■ YOUR GOAL ■
Repeat exactly what appears from the opening line of the listing to the line with "(skip_replayed _ (pb s))|].", inclusive.

--*--

(** There is room for [n] more transactions. *)
Definition room (n : Z) b : Prop := spoiled b ∨ xtx_count (bdata b) + n ≤ U16.

Lemma spoiled_more b b' l :
  spoiled b → skipped_transactions (bdata b') = skipped_transactions (bdata b) ++ l → spoiled b'.
Proof. intros (id & e & Hin & He) Hs. exists id, e. split; [|done]. rewrite Hs. set_solver. Qed.

Lemma l2_tx_replayed n limit tx (s s' : PState) limit' :
  trusted tx → replayed (pb s) → 0 ≤ n → room (n + 1) (pb s) →
  process_l2_tx ex cb price limit tx s = Some (s', Ok limit') → replayed (pb s') ∧ room n (pb s').
Proof using Type*.
  intros Htr Hr Hn Hroom. unfold process_l2_tx. destruct (maybe_checked_max_gas ex tx) as [g|] eqn:Hg; [|done].
  apply max_gas_chargeable in Hg. case_decide.
  { intros [= <- <-]. cbn [pb]. split; [by apply (skip_replayed _ (pb s))|].
    destruct Hroom; [left; by eapply spoiled_more|right; simpl; lia]. }
  destruct (step tx price cb (pb s)) as [b' r] eqn:Hstep. destruct (preconfirmation_of _ _ _ _) as [pre|]; [|done]. simpl.
  destruct (try_send _ _) as [sent p]. intros [= <- <-]. cbn [pb].
  pose proof Hr as (Hs & Hh & Hrep). destruct (step_chargeable _ _ _ _ _ _ _ Hg Hs Hstep) as (Hs' & Hhd & Hsk & _ & Hres).
  destruct r as [[]|e].
  - destruct Hres as [Hc _]. split.
    + eapply step_again in Hstep as (tx' & Hbl & Hv & _ & _ & _); [|by destruct tx as [[]|]|done|by rewrite Hh].
      split_and!; [done|congruence|by eapply validated_follows].
    + destruct Hroom; [left; eapply (spoiled_more _ _ []); [done|by rewrite app_nil_r]|right; lia].
  - set (b1 := with_bdata (push_skipped (maybe_checked_id ex tx, e)) b').
    assert (spoiled b1 → replayed b1 ∧ room n b1) as Hsp.
    { intros Hsp. split; [|by left]. split_and!; [done|simpl; congruence|by left]. }
    destruct (decide (overflow e)) as [Ho|Ho].
    { apply Hsp. exists (maybe_checked_id ex tx), e. split; [|done]. simpl. set_solver. }
    destruct Hroom as [Hroom|Hroom]; [apply Hsp; eapply spoiled_more; [done|]; simpl; by rewrite Hsk|].
    destruct (Hres ltac:(lia) Ho) as (Hbl & Hst & Ha). split; [by eapply skip_replayed|].
    right. simpl. rewrite <- (ag_count _ _ Ha). lia.
Qed.

Lemma batch_replayed l : ∀ limit (s s' : PState),
  Forall trusted l → replayed (pb s) → room (Z.of_nat (length l)) (pb s) →
  process_batch ex cb price limit l s = Some (s', Ok ()) → replayed (pb s').
Proof using Type*.
  induction l as [|tx l IH]; intros limit s s' Hl Hr Hc; simpl; [by intros [= <-]|].
  inversion_clear Hl as [|? ? Htx Htxs].
  destruct (process_l2_tx _ _ _ _ _ _) as [[s1 [limit1|]]|] eqn:Hp; simpl; [|done|done].
  eapply (l2_tx_replayed (Z.of_nat (length l))) in Hp as [Hr1 Hc1]; [by eapply IH|done|done|lia|].
  cbn [length] in Hc. by replace (Z.of_nat (length l) + 1) with (Z.of_nat (Datatypes.S (length l))) by lia.
Qed.

Lemma rounds_replayed (I : P → Prop) fuel b p b' p' :
  hands_out trusted I → replayed b → I p →
  production_rounds ex fuel cb price b p = Some (b', p', Ok ()) → replayed b'.
Proof using Type*.
  intros Hsrc. apply (rounds_ind cb price trusted I replayed Hsrc).
  intros l s s' Hn Hl Hlen Hr. apply batch_replayed; [done|done|]. right.
  destruct l; [done|]. unfold remaining_count, sat_sub, max_tx_count in Hlen. simpl length in *. lia.
Qed.
End rounds.

(** ** Transactions from the relayer *)

(** Checked transactions carry their identifiers. *)
Definition named (tx : MaybeCheckedTransaction) : Prop :=
  match tx with
  | MaybeChecked (CheckedChargeable c) _ => ck_id c = tx_id chain (TxChargeable (ck_tx c))
  | MaybeChecked (CheckedMint _) _ => False
  | NotChecked _ => True
  end.

Definition forced_ok (c : CheckedTransaction) : Prop :=
  ∀ v, is_chargeable (MaybeChecked c v) ∧ named (MaybeChecked c v).

Lemma forced_tx_ok t h (st : InMemoryTransaction D) c : validate_forced_tx ex t h st = Ok c → forced_ok c.
Proof using Type*.
  unfold validate_forced_tx. destruct (parse_tx_bytes t) as [[|tx]|]; [done| |done]. simpl.
  unfold relayed_tx_claimed_enough_max_gas. simpl. case_decide; [done|]. simpl.
  destruct (into_checked_reusable_memory _ _ _ _) as [c'|] eqn:Hr; [|done]. intros [= <-] v.
  apply reusable_result in Hr as [Hu Hi]. destruct c'; [done|]. injection Hu as <-. done.
Qed.

Lemma fold_until_ind {St A} (I : St → Prop) (f : St → A → St * result unit ExecutorError) l s :
  (∀ s a, I s → I (f s a).1) → I s → I (fold_until f s l).1.
Proof.
  intros Hf. revert s. induction l as [|a l IH]; intros s Hs; [done|]. simpl. specialize (Hf s a Hs).
  destruct (f s a) as [s1 [|]]; [by apply IH|done].
Qed.

(** The block under construction while [process_da] runs. *)
Definition da_block (p : PartialFuelBlock Transaction) (s : DaState) : BState :=
  {| bblock := p; bstorage := da_storage s; bdata := da_data s |}.

(** What the events of the relayer and each forced transaction keep. *)
Lemma process_l1_ind (I : BState → Prop) cb b b' :
  (∀ p h da (s : DaState) ev, I (da_block p s) → I (da_block p (process_event ex h da s ev).1)) →
  (∀ root b, I b → I (with_bdata (with_event_inbox_root root) b)) →
  (∀ b c, forced_ok c → I b → I (process_relayed_tx ex cb b c)) →
  I b → process_l1_txs ex cb b = (b', Ok ()) → I b'.
Proof using Type*.
  intros Hev Hroot Htx Hb. unfold process_l1_txs, get_relayed_txs.
  assert (∀ forced b1, Forall forced_ok forced → I b1 → I (process_relayed_txs ex forced cb b1)) as Hrel.
  { unfold process_relayed_txs. induction forced as [|c forced IH]; intros b1 Hf Hb1; [done|]. inversion_clear Hf.
    apply IH; [done|]. by apply Htx. }
  destruct (get_events ex) as [events_at|]; [|by intros [= <-]].
  unfold process_da. case_decide; [done|]. destruct (table_get _ _ _) as [[prev|]|]; [|done|done]. case_decide; [done|].
  set (s0 := Build_DaState _ _ _ _). set (J := λ s, I (da_block (bblock b) s) ∧ Forall forced_ok (checked_forced_txs s)).
  assert (J (fold_until (process_da_height ex events_at (height (p_consensus (pf_header (bblock b))))) s0
    (heights (da_height (application (header prev)) + 1) (da_height (p_application (pf_header (bblock b)))))).1) as [Hda Hf].
  { apply fold_until_ind; [|by split; [destruct b|]]. intros s da Hs. unfold process_da_height. destruct (events_at da); [|done].
    apply fold_until_ind; [|done]. clear s Hs. intros s ev [Hs Hf]. split; [by apply Hev|].
    destruct ev as [m|t]; cbn [process_event]; [by case_decide|].
    destruct (validate_forced_tx _ _ _ _) eqn:Hv; [|done]. simpl. apply Forall_app. split; [done|].
    apply Forall_singleton. by eapply forced_tx_ok. }
  destruct (fold_until _ _ _) as [s [[]|]]; [|done]. intros [= <-]. apply Hrel; [done|].
  by apply (Hroot _ (da_block (bblock b) s)).
Qed.
Lemma update_charged tx receipts price reverted state id s s' u :
  update_execution_data ex tx receipts price reverted state id s = (s', Ok u) →
  charged id (xdata s) (xdata s') ∧ xstorage s' = xstorage s ∧ xevents (xdata s') = xevents (xdata s).
Proof.
  unfold update_execution_data. rewrite lift_bind. destruct (total_fee_paid _ _ _ _) as [[gas fee]|]; [|done].
  rewrite get_data_bind, require_bind. case_bool_decide; [|done].
  rewrite set_data_bind, require_bind. case_bool_decide; [|done].
  rewrite set_data_bind, require_bind. case_bool_decide; [|done]. rewrite set_data_bind.
  destruct reverted; intros [= <- _]; (split_and!; [|done|done]); (split; [|done..]); eexists; by split_and!.
Qed.

(** The processed transactions, with one more. *)
Definition also_processed (id : TxId) s s' : Prop := ∀ k,
  view_of (xstorage s') k PROCESSED_TRANSACTIONS_COLUMN =
  if decide (k = id) then Ok (Some []) else view_of (xstorage s) k PROCESSED_TRANSACTIONS_COLUMN.

(** What an executed transaction does. *)
Record effect (id : TxId) s s' : Prop := {
  ef_policy : policy (xstorage s') = policy (xstorage s);
  ef_storage : storage (xstorage s') = storage (xstorage s);
  ef_events : forbid = true → policy (xstorage s) = PolicyOverwrite → messages_keyed (view_of (xstorage s)) →
    ∃ evs, xevents (xdata s') = xevents (xdata s) ++ evs ∧ replays (view_of (xstorage s)) evs (view_of (xstorage s'));
  ef_processed : policy (xstorage s) = PolicyOverwrite → also_processed id s s';
}.

(** A computation around the mark of the transaction. *)
Lemma marked_effect id s s1 s2 :
  logged s s1 → xdata s2 = xdata s1 →
  xstorage s2 = record (xstorage s1) id PROCESSED_TRANSACTIONS_COLUMN (Insert []) → effect id s s2.
Proof.
  intros [Hp Hst He Hm] Hd Hs. split; rewrite ?Hs.
  - done.
  - done.
  - intros Hf Hpo Hk. destruct (He Hf Hpo Hk) as (evs & Hev & [Hfit Hsame]). exists evs. split; [by rewrite Hd|].
    split; [done|]. etrans; [|exact Hsame]. intros k c Hc. etrans; [apply record_view|]. rewrite decide_False; [done|].
    intros [_ ->]. by destruct Hc.
  - intros Hpo k. rewrite Hs. etrans; [apply record_view|]. rewrite <- (Hm Hpo k). by repeat case_decide; naive_solver.
Qed.

Lemma agree_charged d d' d'' id : agree d d' → skipped_transactions d' = skipped_transactions d → charged id d' d'' → charged id d d''.
Proof. intros [] ? [(st & ?) ? ? ? ? ?]. split; [exists st| | | | |]; naive_solver congruence. Qed.

Lemma chargeable_effect c hd cb price s s' tx :
  execute_chargeable_transaction ex c hd cb price s = (s', Ok tx) →
  charged (ck_id c) (xdata s) (xdata s') ∧ effect (ck_id c) s s'.
Proof using Type*.
  unfold execute_chargeable_transaction. rewrite get_storage_bind. intros Hx.
  apply x_bind_ok in Hx as (c1 & s1 & Hc1 & Hx).
  assert (s1 = s) as ->. { revert Hc1. case_match; by intros [= ?]. }
  apply x_bind_ok in Hx as ([[[reverted state] t] receipts] & s2 & Ha & Hx).
  apply x_bind_ok in Hx as ([] & s3 & Hs & Hx). apply x_bind_ok in Hx as ([] & s4 & Hp & Hx).
  apply x_bind_ok in Hx as ([] & s5 & Hm & Hx). apply x_bind_ok in Hx as ([] & s6 & Hu & Hx). injection Hx as -> _.
  assert (logged s s4) as Hlog.
  { etrans; [by eapply attempt_logged|]. etrans; [by eapply spend_inputs_logged|by eapply persist_outputs_logged]. }
  assert (agree_data s s4 ∧ same_skipped s s4) as [Hag Hsk].
  { pose proof (leaves_eq _ _ _ _ (attempt_quiet ex c1 hd cb price) Ha) as H1.
    pose proof (leaves_eq _ _ _ _ (spend_inputs_quiet ex (inputs t) reverted) Hs) as H2.
    pose proof (leaves_eq _ _ _ _ (persist_outputs_quiet _ _ _ _) Hp) as H3.
    pose proof (attempt_steady ex c1 hd cb price s) as [_ K1]. rewrite Ha in K1.
    pose proof (spend_inputs_steady ex (inputs t) reverted s2) as [_ K2]. rewrite Hs in K2.
    pose proof (persist_outputs_steady (height (p_consensus hd)) (ck_id c) (inputs t) (outputs t) s3) as [_ K3]. rewrite Hp in K3.
    split; [by etrans; [|etrans]|by etrans; [|etrans]]. }
  injection Hm as <-. apply update_charged in Hu as (Hch & Hst & Hev). split; [eapply agree_charged, Hch; [done|apply Hsk]|].
  assert (effect (ck_id c) s {| xdata := xdata s4; xstorage := record (xstorage s4) (ck_id c) PROCESSED_TRANSACTIONS_COLUMN (Insert []) |})
    as [E1 E0 E2 E3] by by eapply marked_effect.
  split; [by rewrite Hst|by rewrite Hst|rewrite Hst, Hev; exact E2|]. intros Hpo k. rewrite Hst. by apply E3.
Qed.

(** ** The mint transaction *)

Lemma mint_vm_logged hd cb id m i : sure logged (execute_mint_with_vm (D := D) ex hd cb id m i).
Proof using Type*.
  intros s s' [i' o']. unfold execute_mint_with_vm. rewrite get_storage_bind.
  destruct (run_recorded _ _ _ _) as [[ch reads] outcome] eqn:Hrun. apply commit_logged in Hrun.
  rewrite lift_bind. destruct outcome; [|done]. rewrite lift_bind. destruct (finalize _ _ _) as [[before after]|]; [|done].
  cbn [storage_error]. rewrite lift_bind. destruct (compute_inputs _ _ _ _) as [ins|]; [|done].
  intros (u & s1 & Hc & (u' & s2 & Hp & Hx)%x_bind_ok)%x_bind_ok. rewrite lift_bind in Hx.
  assert (s2 = s') as ->.
  { destruct (compute_state_of_not_utxo_outputs _ _ _ _) as [outs|]; [|done].
    destruct ins as [|[] ins]; try done. destruct outs as [|[] outs]; try done. by injection Hx. }
  etrans; [|by eapply persist_outputs_logged]. etrans; [exact Hrun|].
  unfold commit_to_storage, access in Hc. destruct (tx_commit_changes _ _). by injection Hc as <-.
Qed.

Lemma mint_vm_quiet hd cb id m i : leaves agree_data (execute_mint_with_vm (D := D) ex hd cb id m i).
Proof.
  unfold execute_mint_with_vm. apply leaves_bind; [apply _|auto with exec typeclass_instances|]. intros t.
  destruct (run_recorded _ _ _ _) as [[ch reads] outcome].
  apply leaves_bind; [apply _|auto with exec typeclass_instances|]. intros _.
  apply leaves_bind; [apply _|auto with exec typeclass_instances|]. intros [before after].
  apply leaves_bind; [apply _|auto with exec typeclass_instances|]. intros ins.
  apply leaves_bind; [apply _|apply leaves_access|]. intros _.
  apply leaves_bind; [apply _|apply persist_outputs_quiet|]. intros _.
  apply leaves_bind; [apply _|auto with exec typeclass_instances|]. intros outs.
  repeat case_match; auto with exec typeclass_instances.
Qed.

--*--

■ RESPONSE ■
(** There is room for [n] more transactions. *)
Definition room (n : Z) b : Prop := spoiled b ∨ xtx_count (bdata b) + n ≤ U16.

Lemma spoiled_more b b' l :
  spoiled b → skipped_transactions (bdata b') = skipped_transactions (bdata b) ++ l → spoiled b'.
Proof. intros (id & e & Hin & He) Hs. exists id, e. split; [|done]. rewrite Hs. set_solver. Qed.

Lemma l2_tx_replayed n limit tx (s s' : PState) limit' :
  trusted tx → replayed (pb s) → 0 ≤ n → room (n + 1) (pb s) →
  process_l2_tx ex cb price limit tx s = Some (s', Ok limit') → replayed (pb s') ∧ room n (pb s').
Proof using Type*.
  intros Htr Hr Hn Hroom. unfold process_l2_tx. destruct (maybe_checked_max_gas ex tx) as [g|] eqn:Hg; [|done].
  apply max_gas_chargeable in Hg. case_decide.
  { intros [= <- <-]. cbn [pb]. split; [by apply (skip_replayed _ (pb s))|].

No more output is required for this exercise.